▶ Task objective
Give the records again exactly, with every character kept.
START Source data
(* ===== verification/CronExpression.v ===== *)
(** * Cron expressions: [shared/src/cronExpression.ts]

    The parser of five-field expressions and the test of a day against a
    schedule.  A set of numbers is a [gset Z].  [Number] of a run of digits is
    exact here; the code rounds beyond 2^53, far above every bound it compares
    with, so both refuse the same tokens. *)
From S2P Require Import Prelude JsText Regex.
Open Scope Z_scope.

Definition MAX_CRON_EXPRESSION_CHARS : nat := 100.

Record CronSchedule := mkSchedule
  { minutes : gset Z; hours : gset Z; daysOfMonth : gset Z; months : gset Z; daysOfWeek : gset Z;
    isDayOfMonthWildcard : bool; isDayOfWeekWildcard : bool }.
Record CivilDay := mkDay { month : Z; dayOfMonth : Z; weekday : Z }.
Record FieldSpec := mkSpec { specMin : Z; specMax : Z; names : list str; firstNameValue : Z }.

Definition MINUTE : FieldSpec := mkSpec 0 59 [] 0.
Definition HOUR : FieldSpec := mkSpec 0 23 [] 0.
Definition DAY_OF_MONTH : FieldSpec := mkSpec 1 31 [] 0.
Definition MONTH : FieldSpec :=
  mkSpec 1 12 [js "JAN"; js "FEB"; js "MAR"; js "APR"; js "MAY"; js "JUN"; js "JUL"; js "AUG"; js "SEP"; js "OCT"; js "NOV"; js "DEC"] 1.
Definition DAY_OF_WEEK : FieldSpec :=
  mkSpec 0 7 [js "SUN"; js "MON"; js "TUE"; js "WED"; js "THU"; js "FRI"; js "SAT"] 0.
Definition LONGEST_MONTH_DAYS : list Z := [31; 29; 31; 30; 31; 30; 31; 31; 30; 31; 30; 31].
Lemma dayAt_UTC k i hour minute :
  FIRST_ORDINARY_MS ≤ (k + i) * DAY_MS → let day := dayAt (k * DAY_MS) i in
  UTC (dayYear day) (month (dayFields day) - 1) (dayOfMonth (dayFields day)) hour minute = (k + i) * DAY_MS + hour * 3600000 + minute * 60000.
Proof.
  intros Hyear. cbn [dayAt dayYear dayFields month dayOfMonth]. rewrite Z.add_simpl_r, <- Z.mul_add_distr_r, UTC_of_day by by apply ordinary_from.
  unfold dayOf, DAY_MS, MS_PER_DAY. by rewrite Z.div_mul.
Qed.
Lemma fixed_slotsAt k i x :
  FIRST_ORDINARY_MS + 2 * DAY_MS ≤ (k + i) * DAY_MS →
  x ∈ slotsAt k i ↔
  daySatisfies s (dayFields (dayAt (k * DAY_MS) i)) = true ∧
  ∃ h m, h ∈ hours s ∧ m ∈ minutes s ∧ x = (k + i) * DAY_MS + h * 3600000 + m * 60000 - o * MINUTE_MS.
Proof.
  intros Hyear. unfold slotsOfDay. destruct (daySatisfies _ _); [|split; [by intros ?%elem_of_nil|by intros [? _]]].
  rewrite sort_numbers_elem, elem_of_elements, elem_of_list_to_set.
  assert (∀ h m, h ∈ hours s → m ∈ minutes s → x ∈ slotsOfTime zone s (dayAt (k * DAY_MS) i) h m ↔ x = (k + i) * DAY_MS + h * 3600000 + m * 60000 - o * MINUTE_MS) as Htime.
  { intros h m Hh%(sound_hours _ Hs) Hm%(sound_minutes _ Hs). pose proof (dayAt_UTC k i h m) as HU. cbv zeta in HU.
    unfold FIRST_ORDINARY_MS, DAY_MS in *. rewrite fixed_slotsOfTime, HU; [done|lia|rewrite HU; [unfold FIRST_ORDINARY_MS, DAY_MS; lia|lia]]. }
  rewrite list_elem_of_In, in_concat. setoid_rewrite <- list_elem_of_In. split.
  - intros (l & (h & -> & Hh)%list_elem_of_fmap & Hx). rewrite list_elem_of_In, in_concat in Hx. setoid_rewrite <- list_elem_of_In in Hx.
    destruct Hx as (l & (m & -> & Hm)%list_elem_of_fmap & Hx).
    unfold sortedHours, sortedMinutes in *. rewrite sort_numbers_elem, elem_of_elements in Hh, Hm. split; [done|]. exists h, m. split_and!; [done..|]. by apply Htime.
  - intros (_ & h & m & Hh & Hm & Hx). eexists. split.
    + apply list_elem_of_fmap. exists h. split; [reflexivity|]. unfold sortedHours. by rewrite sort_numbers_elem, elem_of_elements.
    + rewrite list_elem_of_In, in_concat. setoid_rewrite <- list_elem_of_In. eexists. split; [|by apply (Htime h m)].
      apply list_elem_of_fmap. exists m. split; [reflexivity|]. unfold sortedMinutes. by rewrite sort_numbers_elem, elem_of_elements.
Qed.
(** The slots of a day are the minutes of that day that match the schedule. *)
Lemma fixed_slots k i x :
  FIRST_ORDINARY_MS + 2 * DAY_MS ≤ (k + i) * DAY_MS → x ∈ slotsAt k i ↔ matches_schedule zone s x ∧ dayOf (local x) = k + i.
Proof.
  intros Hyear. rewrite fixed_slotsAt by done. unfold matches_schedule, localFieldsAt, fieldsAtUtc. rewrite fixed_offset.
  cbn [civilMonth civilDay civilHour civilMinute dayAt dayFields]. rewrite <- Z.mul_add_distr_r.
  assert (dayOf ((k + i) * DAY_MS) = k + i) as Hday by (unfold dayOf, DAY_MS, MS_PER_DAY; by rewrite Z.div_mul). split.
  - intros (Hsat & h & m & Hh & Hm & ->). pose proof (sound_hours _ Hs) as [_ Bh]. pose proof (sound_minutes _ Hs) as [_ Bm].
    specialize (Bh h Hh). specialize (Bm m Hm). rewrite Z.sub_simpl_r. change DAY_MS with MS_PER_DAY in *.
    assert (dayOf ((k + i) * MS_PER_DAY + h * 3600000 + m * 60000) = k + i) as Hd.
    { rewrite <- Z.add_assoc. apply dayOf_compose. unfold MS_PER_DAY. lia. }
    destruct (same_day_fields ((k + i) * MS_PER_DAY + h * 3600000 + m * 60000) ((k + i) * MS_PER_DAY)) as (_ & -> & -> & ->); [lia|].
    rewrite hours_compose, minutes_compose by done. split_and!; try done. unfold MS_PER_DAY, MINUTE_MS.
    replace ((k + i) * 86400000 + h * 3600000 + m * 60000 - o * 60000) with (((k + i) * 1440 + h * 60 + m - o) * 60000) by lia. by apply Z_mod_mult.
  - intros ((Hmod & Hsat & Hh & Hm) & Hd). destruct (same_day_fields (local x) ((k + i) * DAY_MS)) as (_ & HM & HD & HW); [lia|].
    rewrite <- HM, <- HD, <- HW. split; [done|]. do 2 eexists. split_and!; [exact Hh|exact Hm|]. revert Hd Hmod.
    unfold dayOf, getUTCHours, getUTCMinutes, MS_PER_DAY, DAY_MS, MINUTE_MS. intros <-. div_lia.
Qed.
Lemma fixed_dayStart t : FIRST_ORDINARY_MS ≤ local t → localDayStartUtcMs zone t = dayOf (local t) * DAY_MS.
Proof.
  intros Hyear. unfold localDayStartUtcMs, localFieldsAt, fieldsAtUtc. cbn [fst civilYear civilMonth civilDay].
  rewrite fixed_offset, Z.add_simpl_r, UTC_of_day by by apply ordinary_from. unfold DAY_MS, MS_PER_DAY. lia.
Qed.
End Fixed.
END Source data
▶ Output of the exercise
(* ===== verification/CronExpression.v ===== *)
(** * Cron expressions: [shared/src/cronExpression.ts]

    The parser of five-field expressions and the test of a day against a
    schedule.  A set of numbers is a [gset Z].  [Number] of a run of digits is
    exact here; the code rounds beyond 2^53, far above every bound it compares
    with, so both refuse the same tokens. *)
From S2P Require Import Prelude JsText Regex.
Open Scope Z_scope.

Definition MAX_CRON_EXPRESSION_CHARS : nat := 100.

Record CronSchedule := mkSchedule
  { minutes : gset Z; hours : gset Z; daysOfMonth : gset Z; months : gset Z; daysOfWeek : gset Z;
    isDayOfMonthWildcard : bool; isDayOfWeekWildcard : bool }.
Record CivilDay := mkDay { month : Z; dayOfMonth : Z; weekday : Z }.
Record FieldSpec := mkSpec { specMin : Z; specMax : Z; names : list str; firstNameValue : Z }.

Definition MINUTE : FieldSpec := mkSpec 0 59 [] 0.
Definition HOUR : FieldSpec := mkSpec 0 23 [] 0.
Definition DAY_OF_MONTH : FieldSpec := mkSpec 1 31 [] 0.
Definition MONTH : FieldSpec :=
  mkSpec 1 12 [js "JAN"; js "FEB"; js "MAR"; js "APR"; js "MAY"; js "JUN"; js "JUL"; js "AUG"; js "SEP"; js "OCT"; js "NOV"; js "DEC"] 1.
Definition DAY_OF_WEEK : FieldSpec :=
  mkSpec 0 7 [js "SUN"; js "MON"; js "TUE"; js "WED"; js "THU"; js "FRI"; js "SAT"] 0.
Definition LONGEST_MONTH_DAYS : list Z := [31; 29; 31; 30; 31; 30; 31; 31; 30; 31; 30; 31].
Lemma dayAt_UTC k i hour minute :
  FIRST_ORDINARY_MS ≤ (k + i) * DAY_MS → let day := dayAt (k * DAY_MS) i in
  UTC (dayYear day) (month (dayFields day) - 1) (dayOfMonth (dayFields day)) hour minute = (k + i) * DAY_MS + hour * 3600000 + minute * 60000.
Proof.
  intros Hyear. cbn [dayAt dayYear dayFields month dayOfMonth]. rewrite Z.add_simpl_r, <- Z.mul_add_distr_r, UTC_of_day by by apply ordinary_from.
  unfold dayOf, DAY_MS, MS_PER_DAY. by rewrite Z.div_mul.
Qed.
Lemma fixed_slotsAt k i x :
  FIRST_ORDINARY_MS + 2 * DAY_MS ≤ (k + i) * DAY_MS →
  x ∈ slotsAt k i ↔
  daySatisfies s (dayFields (dayAt (k * DAY_MS) i)) = true ∧
  ∃ h m, h ∈ hours s ∧ m ∈ minutes s ∧ x = (k + i) * DAY_MS + h * 3600000 + m * 60000 - o * MINUTE_MS.
Proof.
  intros Hyear. unfold slotsOfDay. destruct (daySatisfies _ _); [|split; [by intros ?%elem_of_nil|by intros [? _]]].
  rewrite sort_numbers_elem, elem_of_elements, elem_of_list_to_set.
  assert (∀ h m, h ∈ hours s → m ∈ minutes s → x ∈ slotsOfTime zone s (dayAt (k * DAY_MS) i) h m ↔ x = (k + i) * DAY_MS + h * 3600000 + m * 60000 - o * MINUTE_MS) as Htime.
  { intros h m Hh%(sound_hours _ Hs) Hm%(sound_minutes _ Hs). pose proof (dayAt_UTC k i h m) as HU. cbv zeta in HU.
    unfold FIRST_ORDINARY_MS, DAY_MS in *. rewrite fixed_slotsOfTime, HU; [done|lia|rewrite HU; [unfold FIRST_ORDINARY_MS, DAY_MS; lia|lia]]. }
  rewrite list_elem_of_In, in_concat. setoid_rewrite <- list_elem_of_In. split.
  - intros (l & (h & -> & Hh)%list_elem_of_fmap & Hx). rewrite list_elem_of_In, in_concat in Hx. setoid_rewrite <- list_elem_of_In in Hx.
    destruct Hx as (l & (m & -> & Hm)%list_elem_of_fmap & Hx).
    unfold sortedHours, sortedMinutes in *. rewrite sort_numbers_elem, elem_of_elements in Hh, Hm. split; [done|]. exists h, m. split_and!; [done..|]. by apply Htime.
  - intros (_ & h & m & Hh & Hm & Hx). eexists. split.
    + apply list_elem_of_fmap. exists h. split; [reflexivity|]. unfold sortedHours. by rewrite sort_numbers_elem, elem_of_elements.
    + rewrite list_elem_of_In, in_concat. setoid_rewrite <- list_elem_of_In. eexists. split; [|by apply (Htime h m)].
      apply list_elem_of_fmap. exists m. split; [reflexivity|]. unfold sortedMinutes. by rewrite sort_numbers_elem, elem_of_elements.
Qed.
(** The slots of a day are the minutes of that day that match the schedule. *)
Lemma fixed_slots k i x :
  FIRST_ORDINARY_MS + 2 * DAY_MS ≤ (k + i) * DAY_MS → x ∈ slotsAt k i ↔ matches_schedule zone s x ∧ dayOf (local x) = k + i.
Proof.
  intros Hyear. rewrite fixed_slotsAt by done. unfold matches_schedule, localFieldsAt, fieldsAtUtc. rewrite fixed_offset.
  cbn [civilMonth civilDay civilHour civilMinute dayAt dayFields]. rewrite <- Z.mul_add_distr_r.
  assert (dayOf ((k + i) * DAY_MS) = k + i) as Hday by (unfold dayOf, DAY_MS, MS_PER_DAY; by rewrite Z.div_mul). split.
  - intros (Hsat & h & m & Hh & Hm & ->). pose proof (sound_hours _ Hs) as [_ Bh]. pose proof (sound_minutes _ Hs) as [_ Bm].
    specialize (Bh h Hh). specialize (Bm m Hm). rewrite Z.sub_simpl_r. change DAY_MS with MS_PER_DAY in *.
    assert (dayOf ((k + i) * MS_PER_DAY + h * 3600000 + m * 60000) = k + i) as Hd.
    { rewrite <- Z.add_assoc. apply dayOf_compose. unfold MS_PER_DAY. lia. }
    destruct (same_day_fields ((k + i) * MS_PER_DAY + h * 3600000 + m * 60000) ((k + i) * MS_PER_DAY)) as (_ & -> & -> & ->); [lia|].
    rewrite hours_compose, minutes_compose by done. split_and!; try done. unfold MS_PER_DAY, MINUTE_MS.
    replace ((k + i) * 86400000 + h * 3600000 + m * 60000 - o * 60000) with (((k + i) * 1440 + h * 60 + m - o) * 60000) by lia. by apply Z_mod_mult.
  - intros ((Hmod & Hsat & Hh & Hm) & Hd). destruct (same_day_fields (local x) ((k + i) * DAY_MS)) as (_ & HM & HD & HW); [lia|].
    rewrite <- HM, <- HD, <- HW. split; [done|]. do 2 eexists. split_and!; [exact Hh|exact Hm|]. revert Hd Hmod.
    unfold dayOf, getUTCHours, getUTCMinutes, MS_PER_DAY, DAY_MS, MINUTE_MS. intros <-. div_lia.
Qed.
Lemma fixed_dayStart t : FIRST_ORDINARY_MS ≤ local t → localDayStartUtcMs zone t = dayOf (local t) * DAY_MS.
Proof.
  intros Hyear. unfold localDayStartUtcMs, localFieldsAt, fieldsAtUtc. cbn [fst civilYear civilMonth civilDay].
  rewrite fixed_offset, Z.add_simpl_r, UTC_of_day by by apply ordinary_from. unfold DAY_MS, MS_PER_DAY. lia.
Qed.
End Fixed.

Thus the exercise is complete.